Shareable memory is memory that can be shared with other processes, is backed by the paging file (if present), is charged against the system commit limit and typically contains data shared between DLLs in different processes or inter-process communication messages. The Windows APIs refer to this type of memory as pagefile-backed sections.

 

Mapped File

The memory is shareable and represents a file on disk. The Details column shows the file's path. Mapped files typically contain application data.

 

Heap

Heaps represent private memory managed by the user-mode heap manager and, like the Private memory type, is charged against the system commit limit and contains application data.
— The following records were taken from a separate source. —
Lemma getmic_rep key l m : mic_rep key l m -> exists m', rtw_secgetmic m = Ok (michael key l, m').
Proof.
  intros Hm. unfold rtw_secgetmic.
  assert (B0 : is_byte 0) by (unfold is_byte; lia). assert (B5 : is_byte 0x5a) by (unfold is_byte; lia).
  pose proof (append_byte_rep _ _ _ _ (append_byte_rep _ _ _ _ (append_byte_rep _ _ _ _ (append_byte_rep _ _ _ _
    (append_byte_rep _ _ _ _ Hm B5) B0) B0) B0) B0) as H5.
  rewrite <- !app_assoc in H5. cbn [app] in H5. cbn zeta.
  set (m5 := rtw_secmicappendbyte _ 0) in *. clearbody m5.
  pose proof (Nat.mod_upper_bound (length l) 4 ltac:(lia)) as Hub.
  assert (Hmod : ((length (l ++ [0x5a; 0; 0; 0; 0]%Z) + (3 - length l mod 4)) mod 4 = 0)%nat).
  { rewrite length_app. cbn [length]. pose proof (Nat.div_mod_eq (length l) 4) as E.
    replace (length l + 5 + (3 - length l mod 4))%nat with (0 + (length l / 4 + 2) * 4)%nat by lia.
    apply Nat.Div0.mod_add. }
  destruct (pad_loop key (3 - length l mod 4) 4 _ m5 H5) as (m' & -> & Hm'); [lia | done | lia |].
  exists (secmicclear m'). cbn [bind].
  assert (Hp : padded l = (l ++ [0x5a; 0; 0; 0; 0]) ++ zeros (3 - length l mod 4)).
  { unfold padded, zeros. rewrite replicate_add, <- app_assoc. done. }
  rewrite <- Hp in Hm'. pose proof (mic_rep_whole key _ m' Hm') as HW. unfold michael.
  rewrite <- HW.
  - destruct Hm' as [_ _ [HL HR]]. rewrite !put_word by done. done.
  - rewrite Hp, length_app. unfold zeros at 1. rewrite length_replicate. exact Hmod.
Qed.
Application memory allocations using the C runtime malloc library, HeapAlloc and LocalAlloc, use Heap memory.

 

Managed Heap

Managed heap represents private memory that's allocated and used by the .NET garbage collector and, like the Private memory type, is charged against the system commit limit and contains application data.

 

Stack

Stacks are private memory used to store function parameters, local function variables and function invocation records for individual threads. Stacks are charged agains the commit limit and typically grow on demand.

 

System

System memory is private kernel-mode physical memory associated with the process. The vast majority of System memory consists of the process page tables.

 

Free

Free memory regions are spaces in the process address space that are not allocated.

 

Note: The VirtualProtect API can change the protections of any page to something different than that implied by the original allocation's memory type. That means that there can potentially be pages of memory private to the process in a shareable memory region, for instance, because the region was created as a pagefile-backed section, but then the application changed the protection on some pages to copy-on-write and modified them. The protection shown for a region isn't necessarily the protection it had since it's creation.